### ASSIGNED TASK
Among the entries that follow, some lines contain the word "What". Show all of them.

-- PROVIDED ENTRIES follows --

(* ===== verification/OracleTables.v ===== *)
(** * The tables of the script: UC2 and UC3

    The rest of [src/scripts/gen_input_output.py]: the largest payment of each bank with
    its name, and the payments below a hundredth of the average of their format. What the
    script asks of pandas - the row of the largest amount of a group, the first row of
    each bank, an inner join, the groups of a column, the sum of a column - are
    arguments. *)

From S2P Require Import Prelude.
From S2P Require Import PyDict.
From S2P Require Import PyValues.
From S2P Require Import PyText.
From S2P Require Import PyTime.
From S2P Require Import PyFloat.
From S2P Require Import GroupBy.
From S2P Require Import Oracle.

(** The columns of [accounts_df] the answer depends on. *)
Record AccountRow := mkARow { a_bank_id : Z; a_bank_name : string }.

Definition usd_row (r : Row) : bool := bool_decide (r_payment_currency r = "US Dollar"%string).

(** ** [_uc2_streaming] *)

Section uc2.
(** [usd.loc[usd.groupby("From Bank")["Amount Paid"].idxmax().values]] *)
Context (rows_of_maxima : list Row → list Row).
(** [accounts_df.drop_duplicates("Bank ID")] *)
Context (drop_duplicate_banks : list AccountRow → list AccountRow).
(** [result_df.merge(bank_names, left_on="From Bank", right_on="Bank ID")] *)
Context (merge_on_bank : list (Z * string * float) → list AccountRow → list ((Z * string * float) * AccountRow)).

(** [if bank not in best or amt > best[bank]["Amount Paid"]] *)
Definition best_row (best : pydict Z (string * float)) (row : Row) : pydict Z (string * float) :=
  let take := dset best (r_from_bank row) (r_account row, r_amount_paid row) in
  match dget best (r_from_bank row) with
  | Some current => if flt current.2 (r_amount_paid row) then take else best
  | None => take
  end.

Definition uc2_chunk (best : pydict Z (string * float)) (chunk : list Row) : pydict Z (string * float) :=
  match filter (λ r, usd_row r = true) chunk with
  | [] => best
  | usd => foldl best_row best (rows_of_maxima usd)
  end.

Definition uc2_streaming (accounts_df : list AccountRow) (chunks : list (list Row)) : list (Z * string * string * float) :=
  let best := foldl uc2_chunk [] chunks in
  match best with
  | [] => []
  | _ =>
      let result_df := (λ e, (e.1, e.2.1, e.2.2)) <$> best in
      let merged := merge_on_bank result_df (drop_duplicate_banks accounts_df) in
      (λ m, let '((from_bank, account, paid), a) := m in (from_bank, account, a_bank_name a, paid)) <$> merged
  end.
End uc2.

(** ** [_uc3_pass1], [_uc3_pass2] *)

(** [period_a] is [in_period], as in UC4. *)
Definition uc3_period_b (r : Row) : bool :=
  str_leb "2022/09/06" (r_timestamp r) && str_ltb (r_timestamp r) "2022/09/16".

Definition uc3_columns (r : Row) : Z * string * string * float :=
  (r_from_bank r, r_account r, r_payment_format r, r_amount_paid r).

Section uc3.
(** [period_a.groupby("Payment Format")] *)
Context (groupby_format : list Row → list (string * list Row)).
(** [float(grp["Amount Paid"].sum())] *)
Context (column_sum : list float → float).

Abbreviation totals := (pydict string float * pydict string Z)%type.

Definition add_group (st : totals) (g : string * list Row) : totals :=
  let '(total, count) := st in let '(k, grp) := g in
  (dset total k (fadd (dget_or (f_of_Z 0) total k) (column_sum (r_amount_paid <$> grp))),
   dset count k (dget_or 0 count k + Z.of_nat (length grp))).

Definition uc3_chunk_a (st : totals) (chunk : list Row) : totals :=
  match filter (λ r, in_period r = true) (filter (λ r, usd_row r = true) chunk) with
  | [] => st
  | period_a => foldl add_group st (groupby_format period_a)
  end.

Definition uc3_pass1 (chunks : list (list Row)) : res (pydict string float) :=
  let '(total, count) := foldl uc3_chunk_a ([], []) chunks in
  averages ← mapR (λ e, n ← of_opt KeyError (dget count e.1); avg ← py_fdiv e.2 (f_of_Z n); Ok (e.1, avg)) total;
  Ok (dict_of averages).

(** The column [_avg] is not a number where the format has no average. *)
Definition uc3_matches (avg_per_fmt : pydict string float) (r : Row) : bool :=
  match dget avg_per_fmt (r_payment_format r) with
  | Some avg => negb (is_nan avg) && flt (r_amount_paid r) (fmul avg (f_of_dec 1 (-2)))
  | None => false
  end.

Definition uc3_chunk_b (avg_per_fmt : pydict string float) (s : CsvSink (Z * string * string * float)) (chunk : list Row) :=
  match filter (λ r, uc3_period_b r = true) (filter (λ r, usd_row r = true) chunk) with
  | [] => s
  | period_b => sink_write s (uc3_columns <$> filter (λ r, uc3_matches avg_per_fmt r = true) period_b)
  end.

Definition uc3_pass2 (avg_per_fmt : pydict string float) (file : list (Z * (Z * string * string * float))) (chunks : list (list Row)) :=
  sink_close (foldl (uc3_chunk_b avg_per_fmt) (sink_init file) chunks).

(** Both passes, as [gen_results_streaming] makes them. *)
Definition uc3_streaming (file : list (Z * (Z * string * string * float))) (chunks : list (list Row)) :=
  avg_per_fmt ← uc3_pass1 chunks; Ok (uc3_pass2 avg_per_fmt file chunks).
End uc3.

-- PROVIDED ENTRIES concluded --
-- PROVIDED ENTRIES follows --

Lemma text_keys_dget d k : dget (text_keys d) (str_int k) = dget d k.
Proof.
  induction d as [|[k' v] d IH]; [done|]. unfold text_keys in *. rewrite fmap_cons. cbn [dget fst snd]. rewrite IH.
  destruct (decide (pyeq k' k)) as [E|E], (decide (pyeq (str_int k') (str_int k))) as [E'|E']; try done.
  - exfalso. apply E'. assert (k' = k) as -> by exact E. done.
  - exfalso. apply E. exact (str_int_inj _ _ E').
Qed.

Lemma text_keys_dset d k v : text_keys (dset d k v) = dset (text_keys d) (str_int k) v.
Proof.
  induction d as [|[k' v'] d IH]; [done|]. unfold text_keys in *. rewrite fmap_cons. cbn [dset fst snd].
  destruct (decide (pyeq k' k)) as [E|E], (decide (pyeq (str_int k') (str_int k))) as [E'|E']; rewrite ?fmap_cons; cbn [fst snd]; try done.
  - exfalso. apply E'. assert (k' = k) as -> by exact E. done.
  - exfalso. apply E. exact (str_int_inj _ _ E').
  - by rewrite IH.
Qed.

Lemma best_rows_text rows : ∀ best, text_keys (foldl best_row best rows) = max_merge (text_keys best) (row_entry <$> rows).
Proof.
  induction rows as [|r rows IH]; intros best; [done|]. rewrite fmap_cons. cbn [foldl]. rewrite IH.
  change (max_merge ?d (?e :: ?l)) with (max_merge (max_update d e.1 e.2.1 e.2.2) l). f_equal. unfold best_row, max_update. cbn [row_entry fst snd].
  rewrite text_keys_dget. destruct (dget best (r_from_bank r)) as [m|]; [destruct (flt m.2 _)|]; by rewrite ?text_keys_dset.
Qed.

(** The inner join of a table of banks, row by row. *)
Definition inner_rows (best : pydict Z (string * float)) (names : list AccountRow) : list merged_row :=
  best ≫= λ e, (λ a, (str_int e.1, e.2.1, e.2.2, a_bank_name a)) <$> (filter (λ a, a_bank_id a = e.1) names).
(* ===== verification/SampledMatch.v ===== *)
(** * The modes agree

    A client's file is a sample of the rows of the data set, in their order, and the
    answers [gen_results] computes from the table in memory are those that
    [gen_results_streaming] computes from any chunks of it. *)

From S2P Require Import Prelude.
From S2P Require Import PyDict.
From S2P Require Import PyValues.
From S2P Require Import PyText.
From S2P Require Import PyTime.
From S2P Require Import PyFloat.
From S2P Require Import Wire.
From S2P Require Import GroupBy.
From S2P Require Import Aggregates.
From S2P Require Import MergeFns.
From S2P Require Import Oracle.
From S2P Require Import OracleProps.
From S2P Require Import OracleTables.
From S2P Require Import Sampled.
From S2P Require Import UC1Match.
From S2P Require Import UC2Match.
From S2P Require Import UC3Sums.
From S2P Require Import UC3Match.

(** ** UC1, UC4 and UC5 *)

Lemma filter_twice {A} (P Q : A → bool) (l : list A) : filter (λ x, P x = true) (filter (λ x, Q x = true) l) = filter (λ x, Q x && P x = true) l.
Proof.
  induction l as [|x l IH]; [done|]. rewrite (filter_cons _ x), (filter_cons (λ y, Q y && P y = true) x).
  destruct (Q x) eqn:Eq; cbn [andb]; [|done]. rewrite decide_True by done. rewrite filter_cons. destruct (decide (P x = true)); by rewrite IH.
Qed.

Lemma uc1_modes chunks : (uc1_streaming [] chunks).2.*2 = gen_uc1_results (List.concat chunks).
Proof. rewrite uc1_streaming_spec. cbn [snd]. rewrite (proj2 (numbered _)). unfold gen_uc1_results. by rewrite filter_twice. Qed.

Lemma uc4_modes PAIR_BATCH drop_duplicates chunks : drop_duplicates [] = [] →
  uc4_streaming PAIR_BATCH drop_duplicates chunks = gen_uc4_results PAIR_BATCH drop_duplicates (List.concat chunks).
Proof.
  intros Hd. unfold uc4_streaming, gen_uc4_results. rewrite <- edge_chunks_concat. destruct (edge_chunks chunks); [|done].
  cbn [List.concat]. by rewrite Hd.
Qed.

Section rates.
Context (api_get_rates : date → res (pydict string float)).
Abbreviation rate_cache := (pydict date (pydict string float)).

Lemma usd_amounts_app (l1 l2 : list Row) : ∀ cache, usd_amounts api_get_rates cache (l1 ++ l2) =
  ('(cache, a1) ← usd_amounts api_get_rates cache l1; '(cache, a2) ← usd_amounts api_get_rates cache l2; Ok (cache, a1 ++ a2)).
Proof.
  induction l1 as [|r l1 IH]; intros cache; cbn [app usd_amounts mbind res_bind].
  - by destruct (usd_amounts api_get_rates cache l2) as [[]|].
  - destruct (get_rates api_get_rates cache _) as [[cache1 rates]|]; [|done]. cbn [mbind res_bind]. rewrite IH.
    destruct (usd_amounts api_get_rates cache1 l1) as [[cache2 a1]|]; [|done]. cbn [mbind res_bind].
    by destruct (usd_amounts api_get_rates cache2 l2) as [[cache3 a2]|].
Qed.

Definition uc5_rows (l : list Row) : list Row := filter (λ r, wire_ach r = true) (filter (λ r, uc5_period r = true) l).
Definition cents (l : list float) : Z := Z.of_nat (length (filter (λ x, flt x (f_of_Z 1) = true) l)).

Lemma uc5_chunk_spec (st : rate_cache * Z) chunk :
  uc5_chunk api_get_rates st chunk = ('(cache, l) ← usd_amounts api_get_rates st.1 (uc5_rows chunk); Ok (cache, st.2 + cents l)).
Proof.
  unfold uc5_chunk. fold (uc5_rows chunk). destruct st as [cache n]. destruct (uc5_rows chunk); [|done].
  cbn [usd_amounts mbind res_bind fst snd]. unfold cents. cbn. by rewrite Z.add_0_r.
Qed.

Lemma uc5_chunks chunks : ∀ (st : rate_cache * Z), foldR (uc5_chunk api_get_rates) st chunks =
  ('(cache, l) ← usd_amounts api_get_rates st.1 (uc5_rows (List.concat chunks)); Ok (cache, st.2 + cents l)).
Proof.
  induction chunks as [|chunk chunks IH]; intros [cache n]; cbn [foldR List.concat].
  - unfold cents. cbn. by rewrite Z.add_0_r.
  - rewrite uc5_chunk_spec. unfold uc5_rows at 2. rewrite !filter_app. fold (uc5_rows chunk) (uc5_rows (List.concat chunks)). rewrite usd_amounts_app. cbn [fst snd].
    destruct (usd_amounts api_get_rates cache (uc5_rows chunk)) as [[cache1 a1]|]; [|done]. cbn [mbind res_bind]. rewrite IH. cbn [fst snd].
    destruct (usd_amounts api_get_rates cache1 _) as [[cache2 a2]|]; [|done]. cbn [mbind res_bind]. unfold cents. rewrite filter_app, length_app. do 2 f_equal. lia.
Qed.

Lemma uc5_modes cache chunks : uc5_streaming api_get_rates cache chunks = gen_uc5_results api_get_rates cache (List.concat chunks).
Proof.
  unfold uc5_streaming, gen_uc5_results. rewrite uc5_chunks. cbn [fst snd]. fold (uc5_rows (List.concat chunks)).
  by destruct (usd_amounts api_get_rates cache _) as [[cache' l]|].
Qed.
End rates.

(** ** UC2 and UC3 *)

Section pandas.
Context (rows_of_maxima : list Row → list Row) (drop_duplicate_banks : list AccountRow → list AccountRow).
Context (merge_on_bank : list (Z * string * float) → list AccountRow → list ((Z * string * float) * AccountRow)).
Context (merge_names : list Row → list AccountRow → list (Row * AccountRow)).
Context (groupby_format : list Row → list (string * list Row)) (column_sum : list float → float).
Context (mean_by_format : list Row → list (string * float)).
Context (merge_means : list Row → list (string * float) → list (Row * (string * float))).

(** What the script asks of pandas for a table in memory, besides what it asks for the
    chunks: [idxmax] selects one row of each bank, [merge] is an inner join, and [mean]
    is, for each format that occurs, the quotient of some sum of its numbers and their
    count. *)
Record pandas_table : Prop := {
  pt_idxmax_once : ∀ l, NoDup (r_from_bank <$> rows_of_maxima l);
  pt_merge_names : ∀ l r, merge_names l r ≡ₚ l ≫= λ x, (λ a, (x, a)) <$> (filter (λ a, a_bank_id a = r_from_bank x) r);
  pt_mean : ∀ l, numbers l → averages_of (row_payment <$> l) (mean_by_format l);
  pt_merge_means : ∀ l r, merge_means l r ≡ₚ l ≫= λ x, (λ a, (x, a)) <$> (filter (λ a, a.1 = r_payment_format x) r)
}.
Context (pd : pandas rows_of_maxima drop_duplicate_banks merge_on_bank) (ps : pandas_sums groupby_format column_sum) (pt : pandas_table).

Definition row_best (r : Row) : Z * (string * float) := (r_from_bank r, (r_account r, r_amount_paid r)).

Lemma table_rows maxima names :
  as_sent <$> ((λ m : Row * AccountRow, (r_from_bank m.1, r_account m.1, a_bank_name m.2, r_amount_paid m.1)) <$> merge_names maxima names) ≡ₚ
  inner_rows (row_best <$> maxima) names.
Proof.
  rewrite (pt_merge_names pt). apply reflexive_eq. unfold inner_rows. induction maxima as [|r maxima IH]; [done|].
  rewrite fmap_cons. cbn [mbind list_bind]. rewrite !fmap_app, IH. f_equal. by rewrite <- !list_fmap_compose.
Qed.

-- PROVIDED ENTRIES concluded --

### ANSWER TO THIS TASK
    its name, and the payments below a hundredth of the average of their format. What the
(** What the script asks of pandas for a table in memory, besides what it asks for the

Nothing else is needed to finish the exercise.